The Wisdom of Stability: Rooting Faith in a Mobile Culture Jonathan Wilson-Hartgrove (Paraclete Press) $16.99 Perhaps you will recall a list of books I developed that would supplement or be in conversation with discussions of Rod Dreher’s The Benedict Option, a list about Saint Benedict and his famous monastic rule, mostly. I wrote about this, as I do whenever I can, as it is a rich, thoughtful, stimulating and highly regarded meditation on the notion from Benedict that a good life comes from staying put, the virtue of “stability.” In a mobile culture where we don’t commit to a place (let alone a group of people) it is hard to be church, to develop roots, to live well. This book is a very fine, enriching rumination with a nice foreword by Kathleen Norris.
Beyond Homelessness: Christian Faith in a Culture of Displacement Brian Walsh & Steven Bouma-Prediger (Eerdmans) $29.00 Oh my, I mentioned this above, and really meant it — it is an amazing work about a sense of place, about the motifs of exile and homecoming in Scripture, and how that might influence our own sense of calling to the task of radical home-making, being stewards of God’s home, here on Earth. If redemption is a coming home to a restored Eden, then environmental stewardship and water-shed attentive sorts of discipleship is of utmost importance, preparing now and pointing the way to a renewal of our creational home. This book is very serious and one of the most important volumes I’ve ever read. Order it today to study seriously what it means to be at home and to be a home-maker in a culture that does not value such things. Or consider it a studious follow-up to the splendor of Pollock Michel’s beautiful Keeping Place.

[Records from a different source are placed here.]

Lemma run_with_mcp_records_failures_witness :
  ∃ rd,
    Workflow.run sample_intent
      (Returns (McpClient.get_cluster_info (λ _ _, Raises "connection refused") str_braces))
      (λ _ tool, Returns (McpClient.call_tool (λ _ _, Raises "connection refused")
                            str_braces tool []))
      claude_answers "2024-01-01T00:00:00" str_braces logger_refuses_keyword
      "list pods" [] "c1"
    = Returns rd
    ∧ error rd = None
    ∧ dict_lookup (default [] (k8s_tool_results rd)) "get_pods"
      = Some (McpClient.error_dict "connection refused").
Proof.
  destruct (run_with_mcp_records_failures (λ _ _, Raises "connection refused")
              str_braces sample_intent claude_answers "2024-01-01T00:00:00"
              logger_refuses_keyword "list pods" [] "c1" _ eq_refl eq_refl)
    as (rd1 & _ & _ & Herror & _ & Herr & Hrun).
  exists (set_response "Here are your pods." rd1).
  split; [exact (Hrun "Here are your pods." eq_refl)|].
  split; [exact Herror|].
  apply Herr; [|reflexivity]. apply list_elem_of_In. left. reflexivity.
Defined.

End ActivitiesFacts.

(** ** Processing a user message in the chat service *)
Module ChatTurnFacts.
Import Models Chat ChatTurn.

Lemma fold_left_append (l : list string) (acc : string) :
  fold_left String.append l acc = acc +:+ GooseStream.joined l.
Proof.
  revert acc. induction l as [|c l IH]; intros acc; cbn [fold_left].
  { by rewrite GooseFacts.append_empty_r. }
  rewrite IH. change (GooseStream.joined (c :: l)) with (c +:+ GooseStream.joined l).
  by rewrite KubectlProofs.append_assoc.
Qed.
(** The loop of [DryNulls] over the rest of the old chain, given that the
    new list is well formed when the loop is entered: the non-absent values
    of the rest are appended to the new list in order, and the old list's
    header and cells ([old]) are not written. *)
Lemma DryNulls_loop_Done fuel n (m : mem) list newList hl len
    (old : Datatypes.list ptr) rest acc p k :
  list ≠ NULL -> list ≠ newList ->
  m !! list = Some (OList (mkList hl len)) ->
  lseg m p NULL rest ->
  (∀ a, a ∈ rest.*1 -> a ∈ old) ->
  (∀ a, a ∈ old -> a ≠ NULL ∧ ∃ c, m !! a = Some (OCell c)) ->
  len = k + Z.of_nat (length rest) -> 0 ≤ k -> len < 2 ^ 32 ->
  is_list m newList acc ->
  (∀ a, a ∈ acc.*1 -> a ∉ old) ->
  Z.of_nat (length acc + length rest) < 2 ^ 32 ->
  (length acc + length rest ≤ S fuel)%nat ->
  (length rest ≤ n)%nat ->
  ∃ m' acc',
    DryNulls_loop uninit_cell fuel n list newList (mkCounter p k) m = Done tt m' ∧
    is_list m' newList (acc ++ acc') ∧
    acc'.*2 = filter (λ v, v ≠ NULL) rest.*2 ∧
    m' !! list = Some (OList (mkList hl len)) ∧
    (∀ a, a ∈ acc'.*1 -> a ∉ old) ∧
    (∀ a, a ∈ old -> m' !! a = m !! a).
Proof.
  intros Hnn Hdiff. revert n m acc p k.
  induction rest as [|[a v] rest IH];
    intros n m acc p k Hlk Hseg Hsub Hlive Hlen Hk Hsz Hnew Hdisj Hcap Hfuel Hn;
    rewrite DryNulls_loop_eq; cbn [pivot currentPosition];
    (erewrite bind_Done by by apply get_size_Done); cbn [currentSize].
  - cbn [length] in Hlen. rewrite decide_True by lia.
    exists m, []. rewrite app_nil_r.
    split; [done|]. split; [done|]. split; [done|]. split; [done|].
    split; [|done]. intros a Ha. by apply elem_of_nil in Ha.
  - cbn [length] in *. rewrite decide_False by lia.
    destruct n as [|n]; [lia|].
    destruct Hseg as (Hp & Hann & nx & Ha & Hrest). cbn [fst snd] in *. subst p.
    erewrite bind_Done by by eapply get_value_Done.
    cbn [value].
    assert (Haold : a ∈ old).
    { apply Hsub. rewrite fmap_cons. apply elem_of_cons. by left. }
    assert (Hsub' : ∀ a0, a0 ∈ rest.*1 -> a0 ∈ old).
    { intros a0 Ha0. apply Hsub. rewrite fmap_cons. apply elem_of_cons. by right. }
    unfold wrap64. rewrite Z.mod_small by lia.
    destruct (decide (v ≠ NULL)) as [Hv|Hv].
    + (* a value is carried over *)
      destruct (PushBack_Done fuel m newList acc v Hnew) as (m1 & Hpush & Hnew1 & Hframe);
        [lia | lia |].
      assert (Hinner : (v' <- get_value a ; PushBack uninit_cell fuel newList v') m
                       = Done tt m1).
      { erewrite bind_Done by by eapply get_value_Done. exact Hpush. }
      erewrite bind_Done by exact Hinner.
      assert (Hkeep : ∀ a0, a0 ∈ old -> m1 !! a0 = m !! a0).
      { intros a0 Ha0. destruct (Hlive a0 Ha0) as (Ha0nn & c0 & Hc0).
        destruct Hnew as (_ & hn & Hlkn & Hchn).
        apply Hframe.
        - intros E. rewrite E in Hc0. congruence.
        - intros E. rewrite E in Hc0. rewrite fresh_addr_None in Hc0. congruence.
        - destruct (decide (acc = [])) as [->|Hacc]; [done|].
          intros E. apply (Hdisj a0); [|done].
          rewrite E. by apply last_addr_elem_of. }
      assert (Hlk1 : m1 !! list = Some (OList (mkList hl len))).
      { destruct Hnew as (_ & hn & Hlkn & Hchn). rewrite Hframe; [done | done | | ].
        - intros E. rewrite E in Hlk. rewrite fresh_addr_None in Hlk. congruence.
        - destruct (decide (acc = [])) as [->|Hacc]; [done|].
          intros E. pose proof (last_addr_elem_of acc Hacc) as Hin.
          rewrite <- E in Hin. by apply (lseg_not_list _ _ _ _ _ _ Hchn Hlk). }
      erewrite bind_Done by (eapply get_next_Done; [done | by rewrite Hkeep]).
      cbn [next].
      destruct (IH n m1 (acc ++ [(fresh_addr m, v)]) nx (k + 1))
        as (m' & acc' & Hrun & Hnew' & Hvals & Hlk' & Hdisj' & Hkeep').
      { done. }
      { eapply lseg_frame; [exact Hrest|]. intros a0 Ha0. apply Hkeep. by apply Hsub'. }
      { done. }
      { intros a0 Ha0. rewrite (Hkeep a0 Ha0). by apply Hlive. }
      { lia. } { lia. } { lia. } { done. }
      { intros a0 Ha0. rewrite fmap_app in Ha0. apply elem_of_app in Ha0 as [Ha0|Ha0].
        - by apply Hdisj.
        - apply list_elem_of_singleton in Ha0. cbn [fst] in Ha0. subst a0.
          intros Hin. destruct (Hlive _ Hin) as (_ & c0 & Hc0).
          rewrite fresh_addr_None in Hc0. congruence. }
      { rewrite length_app. cbn [length]. lia. }
      { rewrite length_app. cbn [length]. lia. }
      { lia. }
      exists m', ((fresh_addr m, v) :: acc').
      split; [done|]. split; [by rewrite <- app_assoc in Hnew'|].
      split; [|split; [done|]; split].
      * rewrite !fmap_cons. cbn [snd]. rewrite filter_cons_True by done.
        by rewrite Hvals.
      * intros a0 Ha0. rewrite fmap_cons in Ha0. cbn [fst] in Ha0.
        apply elem_of_cons in Ha0 as [->|Ha0]; [|by apply Hdisj'].
        intros Hin. destruct (Hlive _ Hin) as (_ & c0 & Hc0).
        rewrite fresh_addr_None in Hc0. congruence.
      * intros a0 Ha0. rewrite (Hkeep' a0 Ha0). by apply Hkeep.
    + (* an absent value is skipped *)
      erewrite (bind_Done (ret tt)) by reflexivity.
      erewrite bind_Done by by eapply get_next_Done.
      cbn [next].
      destruct (IH n m acc nx (k + 1))
        as (m' & acc' & Hrun & Hnew' & Hvals & Hlk' & Hdisj' & Hkeep');
        try done; try lia.
      exists m', acc'. split; [done|]. split; [done|].
      split; [|done].
      rewrite fmap_cons. cbn [snd]. by rewrite filter_cons_False by done.
Qed.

Race and Place: How Urban Geography Shapes the Journey to Reconciliation David Leong (IVP) $16.00 It is simply not true that it is new agronomists or rural folks that develop a sense of place, and although a few of the above writers are small town or rural, some, above, are not. (Oh, please read Renovate, mentioned above by my acquaintance Leonce Crump, an urban, black pastor who cites Wendell Berry!) Not only is it a myth that those who care about place are quaint and rural, it is, as a matter of fact, simply not true that all African American’s in North America are urban. (Hey, I’ve had some great conversation about fishing with black men and women!) Anyway, having said that, it does seem that Jen Pollock’s book doesn’t speak much about race and racism, a topic that is deeply entwined with American geography. This fine book, which I reviewed favorably when it came out a few months ago, is the book to read to bring a reorganization of the relationship of race and place. What a rare voice, what an important contribution. This book works well, and serves readers with insight on various levels on several topics. A win, win, win, they say, well worth having.